First find the line with "- intros w' [Hne" in the entries below, then set down exactly every line through the line with "refine (Hend a'", that line included.

(Beginning of Data for review)

(* ===== verification/ThreadWchan.v ===== *)
(** * Wait channels come and go

    [wchan_create] and [wchan_destroy] keep the invariant, in particular the array
    of all channels and the index in it that each channel has. *)

From Stdlib Require Import ZArith Lia.
From stdpp Require Import base numbers list gmap strings.
From S2P Require Import Prelude Tlb Array Threadlist Thread ThreadInts ThreadSystem ThreadMoves ThreadSteps ThreadSwitch ThreadPark ThreadChanges ThreadActions ThreadCpus.

Module ThreadWchan.
Import Threadlist Thread ThreadInts ThreadSystem ThreadMoves ThreadSteps ThreadSwitch ThreadPark ThreadChanges ThreadActions ThreadCpus.
Implicit Types (C : gmap listid (list positive)) (s : sys) (X : option positive).

Definition set_channels (h : lists listid) (a : Array.array positive) (ws : gmap positive wchan) s : sys :=
  set_wchans ws (set_allwchans a (set_tl h s)).

Lemma inv_channels X C s h' a ws :
  inv X C s → rep h' C (dom (threads s)) →
  (∀ w xs t, C !! Channel w = Some xs → t ∈ xs → is_Some (ws !! w)) →
  (∀ w, is_Some (ws !! w) → is_Some (C !! Channel w)) → inv X C (set_channels h' a ws s).
Proof.
  intros [H1 H2 H3 H4 H5 H6 H7 [H8 H9]] HR Hw1 Hw2. split; try done.
  - intros t y Hy HX. destruct (H2 t y Hy HX). by split.
  - intros l xs t Hl Ht. destruct (H5 l xs t Hl Ht) as (y & Hy & Hli). exists y. split; [done|].
    destruct l as [c|c|w|c]; try done. destruct Hli as [_ Hli]. split; [|done]. by eapply Hw1.
Qed.

(** The array of all channels has the channel [w] at its index. *)
Definition indexed (l : list positive) (ws : gmap positive wchan) : Prop :=
  (∀ w x, ws !! w = Some x → 0 ≤ wc_index x ∧ l !! Z.to_nat (wc_index x) = Some w) ∧
  (∀ i w, l !! i = Some w → ∃ x, ws !! w = Some x ∧ wc_index x = Z.of_nat i).

Lemma good_channels C s h' a ws l :
  good C s → rep h' C (dom (threads s)) →
  (∀ w xs t, C !! Channel w = Some xs → t ∈ xs → is_Some (ws !! w)) →
  (∀ w, is_Some (ws !! w) → is_Some (C !! Channel w) ∧ Z.pos w < 2 ^ 29) →
  Array.holds a l → indexed l ws → good C (set_channels h' a ws s).
Proof.
  intros (HI & Hn & Hc & [T1 T2 T3 T4 T5 T6 T7 T8] & Hac) HR Hw1 Hw2 Ha [Hi1 Hi2].
  split; [apply inv_channels; try done; naive_solver|]. split; [done|]. split; [done|]. split; [|by eapply acct_same].
  split; try done; simpl.
  - by exists l.
  - naive_solver.
Qed.

Lemma indexed_nodup l ws : indexed l ws → NoDup l.
Proof.
  intros [_ Hi]. apply NoDup_alt. intros i j w H1 H2. destruct (Hi _ _ H1) as (x1 & E1 & F1), (Hi _ _ H2) as (x2 & E2 & F2).
  rewrite E1 in E2. injection E2 as <-. lia.
Qed.

Lemma indexed_add l ws w name :
  indexed l ws → ws !! w = None →
  indexed (l ++ [w]) (<[w := mkWchan name (Z.of_nat (length l))]> ws).
Proof.
  intros [H1 H2] Hw. split.
  - intros w' x [[<- <-]|[Hne Hx]]%lookup_insert_Some; simpl.
    + rewrite Nat2Z.id, lookup_app_r, Nat.sub_diag by done. split; [lia|done].
    + destruct (H1 w' x Hx) as [? Hl]. split; [done|]. by apply lookup_app_l_Some.
  - intros i w' [Hl|[Hl1 Hl2]]%lookup_app_Some.
    + destruct (H2 i w' Hl) as (x & Hx & Hi). exists x. rewrite lookup_insert_ne by congruence. done.
    + destruct (i - length l)%nat as [|n] eqn:E; simpl in Hl2; [|done]. injection Hl2 as <-.
      eexists. rewrite lookup_insert_eq. split; [done|]. simpl. lia.
Qed.

(** The last channel takes the place of [w]. *)
Lemma indexed_remove l ws w x w2 x2 :
  indexed l ws → ws !! w = Some x → wc_index x < Z.of_nat (length l) - 1 →
  l !! (length l - 1)%nat = Some w2 → ws !! w2 = Some x2 →
  indexed (take (length l - 1) (<[Z.to_nat (wc_index x) := w2]> l))
    (delete w (<[w2 := mkWchan (wc_name x2) (wc_index x)]> ws)).
Proof.
  intros [H1 H2] Hx Hlt Hw2 Hx2. destruct (H1 w x Hx) as [Hi0 Hi]. set (i := Z.to_nat (wc_index x)) in *.
  destruct (H2 _ _ Hw2) as (x2' & Hx2' & Hi2). assert (x2' = x2) as -> by congruence.
  assert (w2 ≠ w) as Hne by (intros ->; assert (x2 = x) as -> by congruence; lia). split.
  - intros w' x' [Hn' [[<- <-]|[Hn2 Hx']]%lookup_insert_Some]%lookup_delete_Some; simpl.
    + split; [done|]. fold i. rewrite lookup_take_Some. split; [|lia]. apply list_lookup_insert_eq. lia.
    + destruct (H1 w' x' Hx') as [Hj0 Hj]. split; [done|]. rewrite lookup_take_Some.
      assert (Z.to_nat (wc_index x') ≠ i) by (intros E; rewrite E in Hj; congruence).
      pose proof (lookup_lt_Some _ _ _ Hj). rewrite list_lookup_insert_ne by done. split; [done|].
      assert (Z.to_nat (wc_index x') ≠ length l - 1)%nat by (intros E; rewrite E in Hj; congruence). lia.
  - intros j w' [Hj Hjl]%lookup_take_Some. destruct (decide (i = j)) as [<-|Hij].
    + rewrite list_lookup_insert_eq in Hj by lia. injection Hj as <-. eexists.
      rewrite lookup_delete_ne, lookup_insert_eq by done. split; [done|]. simpl. lia.
    + rewrite list_lookup_insert_ne in Hj by done. destruct (H2 j w' Hj) as (x' & Hx' & Hj').
      assert (w' ≠ w) by (intros ->; assert (x' = x) as -> by congruence; lia).
      assert (w' ≠ w2) by (intros ->; assert (x' = x2) as -> by congruence; lia).
      exists x'. by rewrite lookup_delete_ne, lookup_insert_ne.
Qed.

(** [w] is the last channel. *)
Lemma indexed_remove_last l ws w x :
  indexed l ws → ws !! w = Some x → wc_index x = Z.of_nat (length l) - 1 →
  indexed (take (length l - 1) l) (delete w ws).
Proof.
  intros [H1 H2] Hx Heq. destruct (H1 w x Hx) as [Hi0 Hi]. split.
  - intros w' x' [Hn' Hx']%lookup_delete_Some. destruct (H1 w' x' Hx') as [Hj0 Hj]. split; [done|].
    rewrite lookup_take_Some. split; [done|]. pose proof (lookup_lt_Some _ _ _ Hj).
    assert (Z.to_nat (wc_index x') ≠ Z.to_nat (wc_index x)) by (intros E; rewrite E in Hj; congruence). lia.
  - intros j w' [Hj Hjl]%lookup_take_Some. destruct (H2 j w' Hj) as (x' & Hx' & Hj').
    assert (w' ≠ w) by (intros ->; assert (x' = x) as -> by congruence; lia).
    exists x'. by rewrite lookup_delete_ne.
Qed.

Section channels.
Context (C : gmap listid (list positive)) (s : sys) (me : positive) (x : cpu) (y : thread) (sp k : Z).
Hypothesis Hgood : good C s.
Hypothesis Hx : cpus s !! me = Some x.
Hypothesis Hy : threads s !! c_curthread x = Some y.
Hypothesis Hacct : acct_cur s me x y sp k.

Local Notation t := (c_curthread x).

Lemma channels_free : splk_holder (ints s) !! AllwchansLock = Some None.
Proof. apply (c_free _ (good_acct _ _ Hgood)). Qed.

Lemma no_sleepers w : wchans s !! w = None → default [] (C !! Channel w) = [].
Proof.
  intros Hw. destruct (C !! Channel w) as [[|v xs]|] eqn:E; try done. exfalso.
  destruct (i_list _ _ _ (proj1 Hgood) _ _ v E) as (yv & _ & Hli & _); [left|]. rewrite Hw in Hli. by destruct Hli.
Qed.

Lemma good_init l h' :
  default [] (C !! l) = [] → (∀ c, l ≠ Runqueue c) → (∀ c, l ≠ Private c) →
  rep h' (<[l := []]> C) (dom (threads s)) →
  good (<[l := []]> C) (set_tl h' s).
Proof.
  intros Hl Hne1 Hne2 HR. destruct Hgood as (HI & Hn & Hc & [T1 T2 T3 T4 T5 T6 T7 T8] & Hac).
  split; [by apply inv_init|]. split; [|split; [|split; [done|by eapply acct_same]]].
  - intros c x1 y1 Hx1 Hy1 H1 H2. rewrite lookup_insert_ne by done. by apply (Hn c x1 y1).
  - intros c x1 Hx1. specialize (Hc c x1 Hx1). destruct (c_phase x1); simpl in *; try done;
      by rewrite lookup_insert_ne.
Qed.

Lemma act_wchan_create ok1 ok2 name w :
  allowed s me x y (WchanCreate ok1 ok2 name w) = true →
  wp (perform me (WchanCreate ok1 ok2 name w)) (λ _ s', ok s') s.
Proof.
  simpl. rewrite andb_true_iff, bool_decide_eq_true. intros (_ & Hw & Haddr).
  pose proof (local_here C s me x Hgood Hx) as Hh. pose proof (local_sane s me x y sp k Hacct) as Hs.
  pose proof Hgood as (HI & _ & _ & [T1 T2 T3 (l & Hl & Hi1 & Hi2) T5 T6 T7 T8] & _).
  assert (indexed l (wchans s)) as Hix by done.
  apply wp_bind. unfold wchan_create. destruct ok1; simpl; [|apply wp_ret, wp_ret; by eapply good_ok].
  apply wp_bind, wp_in_tl. eapply threadlist_init_spec; [apply (i_rep _ _ _ HI)|by apply no_sleepers|].
  intros h1 HR1. pose proof (good_init (Channel w) h1 (no_sleepers w Hw) ltac:(done) ltac:(done) HR1) as Hg1.
  apply wp_bind. eapply (wp_acquire_lock me t); [exact Hh|done|by apply channels_free|]. apply wp_bind, wp_in_allwchans.
  eapply Array.array_add_spec; [exact Hl| |intros _|intros a' Ha'].
  - apply short_list; [by eapply indexed_nodup|]. intros w' Hw'. apply T5.
    apply list_elem_of_lookup in Hw' as [i Hi]. destruct (Hi2 i w' Hi) as (xw & ? & _). by eexists.
  - apply wp_bind. eapply (wp_release_locked me t); [exact Hh|done|done|by apply channels_free|].
    apply wp_bind, wp_KASSERT; [done|]. apply wp_bind, wp_in_tl.
    eapply threadlist_cleanup_spec; [exact HR1|apply lookup_insert_eq|]. apply wp_ret, wp_ret.
    eapply good_ok. destruct s. exact Hg1.
  - apply wp_bind. eapply (wp_release_locked me t); [exact Hh|done|done|by apply channels_free|].
    apply wp_bind, wp_modify. apply wp_ret, wp_ret. eapply good_ok.
    refine (good_channels (<[Channel w := []]> C) (set_tl h1 s) h1 a' _ (l ++ [w]) Hg1 HR1 _ _ Ha' _).
    + intros w' xs v [[E <-]|[_ Hl']]%lookup_insert_Some Hv; [by apply elem_of_nil in Hv|].
      destruct (i_list _ _ _ HI _ _ v Hl' Hv) as (yv & _ & [xw Hxw] & _).
      apply lookup_insert_is_Some. destruct (decide (w = w')); [by left|right]. split; [done|by eexists].
    + intros w' [<-|[Hne Hw']]%lookup_insert_is_Some; [by rewrite lookup_insert_eq|].
      rewrite lookup_insert_ne by congruence. split; [by apply (i_lists _ _ _ HI)|by apply T5].
    + by apply indexed_add.
Qed.

Lemma act_wchan_destroy w :
  allowed s me x y (WchanDestroy w) = true → wp (perform me (WchanDestroy w)) (λ _ s', ok s') s.
Proof.
  simpl. rewrite !andb_true_iff, !bool_decide_eq_true. intros ((_ & [xw Hxw]) & Hcount).
  pose proof (local_here C s me x Hgood Hx) as Hh. pose proof (local_sane s me x y sp k Hacct) as Hs.
  pose proof Hgood as (HI & _ & _ & [T1 T2 T3 (l & Hl & Hi1 & Hi2) T5 T6 T7 T8] & _).
  assert (indexed l (wchans s)) as Hix by done.
  destruct (proj2 (i_lists _ _ _ HI) w) as [ws Hws]; [by eexists|].
  rewrite (rep_count _ _ _ (i_rep _ _ _ HI) _ _ Hws) in Hcount.
  assert (ws = []) as -> by (destruct ws; [done|by injection Hcount]).
  destruct (Hi1 w xw Hxw) as [Hi0 Hi]. pose proof (lookup_lt_Some _ _ _ Hi) as Hlt.
  (* what is left to do when the array and the last channel have been updated *)
  assert (∀ a ws' l', Array.holds a l' → length l' = length l → indexed (take (length l - 1) l') (delete w ws') →
    (∀ w', is_Some (ws' !! w') ↔ is_Some (wchans s !! w')) →
    wp (in_allwchans (Array.array_setsize true (Z.of_nat (length l) - 1)) ;;
        spinlock_release (Some me) AllwchansLock ;;
        in_tl (threadlist_cleanup (Channel w)) ;;
        modify (λ s, set_wchans (delete w (wchans s)) s)) (λ _ s', ok s')
      (set_wchans ws' (set_allwchans a (set_ints (locked me t AllwchansLock (ints s)) s)))) as Hend.
  { intros a ws' l' Ha Hlen Hix' Hdom. apply wp_bind, wp_in_allwchans.
    replace (Z.of_nat (length l) - 1) with (Z.of_nat (length l - 1)) by lia.
    eapply Array.array_shrink_spec; [exact Ha|lia|]. intros a' Ha'. apply wp_bind.
    eapply (wp_release_locked me t); [exact Hh|done|done|by apply channels_free|]. apply wp_bind, wp_in_tl.
    eapply threadlist_cleanup_spec; [exact (i_rep _ _ _ HI)|done|]. apply wp_modify. eapply good_ok.
    refine (good_channels C s (tl s) a' (delete w ws') _ Hgood (i_rep _ _ _ HI) _ _ Ha' Hix').
    - intros w' xs v Hl' Hv. assert (w ≠ w') by (intros <-; rewrite Hws in Hl'; injection Hl' as <-; by apply elem_of_nil in Hv).
      rewrite lookup_delete_ne by done. apply Hdom. destruct (i_list _ _ _ HI _ _ v Hl' Hv) as (yv & _ & ? & _). done.
    - intros w' [Hne Hw']%lookup_delete_is_Some. apply Hdom in Hw'. split; [by apply (i_lists _ _ _ HI)|by apply T5]. }
  unfold wchan_destroy, wchan_get. apply wp_bind. eapply (wp_acquire_lock me t); [exact Hh|done|by apply channels_free|].
  apply wp_bind, wp_in_allwchans. unfold Array.array_num. apply wp_gets. simpl. rewrite (Array.h_num _ _ Hl).
  apply wp_bind, wp_bind, wp_gets. eapply wp_deref; [done|]. apply wp_bind, wp_in_allwchans.
  eapply Array.array_get_spec; [exact Hl|done|done|]. apply wp_bind, wp_KASSERT; [by apply bool_decide_eq_true|].
  apply wp_bind. destruct (Z.ltb_spec (wc_index xw) (Z.of_nat (length l) - 1)) as [Hless|Hge].
  - destruct (lookup_lt_is_Some_2 l (length l - 1)) as [w2 Hw2]; [lia|]. destruct (Hi2 _ _ Hw2) as (x2 & Hx2 & Hn2).
    apply wp_bind, wp_in_allwchans. eapply Array.array_get_spec; [exact Hl|lia| |].
    { by replace (Z.to_nat (Z.of_nat (length l) - 1)) with (length l - 1)%nat by lia. }
    apply wp_bind, wp_in_allwchans. eapply Array.array_set_spec; [exact Hl|lia|]. intros a' Ha'.
    apply wp_bind, wp_bind, wp_gets. eapply wp_deref; [done|]. apply wp_modify.
    refine (Hend a' _ _ Ha' _ _ _); [by rewrite length_insert|by eapply indexed_remove|].
    intros w'. apply insert_is_Some_iff. by eexists.
  - apply wp_ret. refine (Hend (allwchans s) (wchans s) l Hl _ _ _); [done| |done].
    eapply indexed_remove_last; [done|done|lia].
Qed.

End channels.
End ThreadWchan.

(End of Data for review)

#### [Solution to this exercise]
    - intros w' [Hne Hw']%lookup_delete_is_Some. apply Hdom in Hw'. split; [by apply (i_lists _ _ _ HI)|by apply T5]. }
  unfold wchan_destroy, wchan_get. apply wp_bind. eapply (wp_acquire_lock me t); [exact Hh|done|by apply channels_free|].
  apply wp_bind, wp_in_allwchans. unfold Array.array_num. apply wp_gets. simpl. rewrite (Array.h_num _ _ Hl).
  apply wp_bind, wp_bind, wp_gets. eapply wp_deref; [done|]. apply wp_bind, wp_in_allwchans.
  eapply Array.array_get_spec; [exact Hl|done|done|]. apply wp_bind, wp_KASSERT; [by apply bool_decide_eq_true|].
  apply wp_bind. destruct (Z.ltb_spec (wc_index xw) (Z.of_nat (length l) - 1)) as [Hless|Hge].
  - destruct (lookup_lt_is_Some_2 l (length l - 1)) as [w2 Hw2]; [lia|]. destruct (Hi2 _ _ Hw2) as (x2 & Hx2 & Hn2).
    apply wp_bind, wp_in_allwchans. eapply Array.array_get_spec; [exact Hl|lia| |].
    { by replace (Z.to_nat (Z.of_nat (length l) - 1)) with (length l - 1)%nat by lia. }
    apply wp_bind, wp_in_allwchans. eapply Array.array_set_spec; [exact Hl|lia|]. intros a' Ha'.
    apply wp_bind, wp_bind, wp_gets. eapply wp_deref; [done|]. apply wp_modify.
    refine (Hend a' _ _ Ha' _ _ _); [by rewrite length_insert|by eapply indexed_remove|].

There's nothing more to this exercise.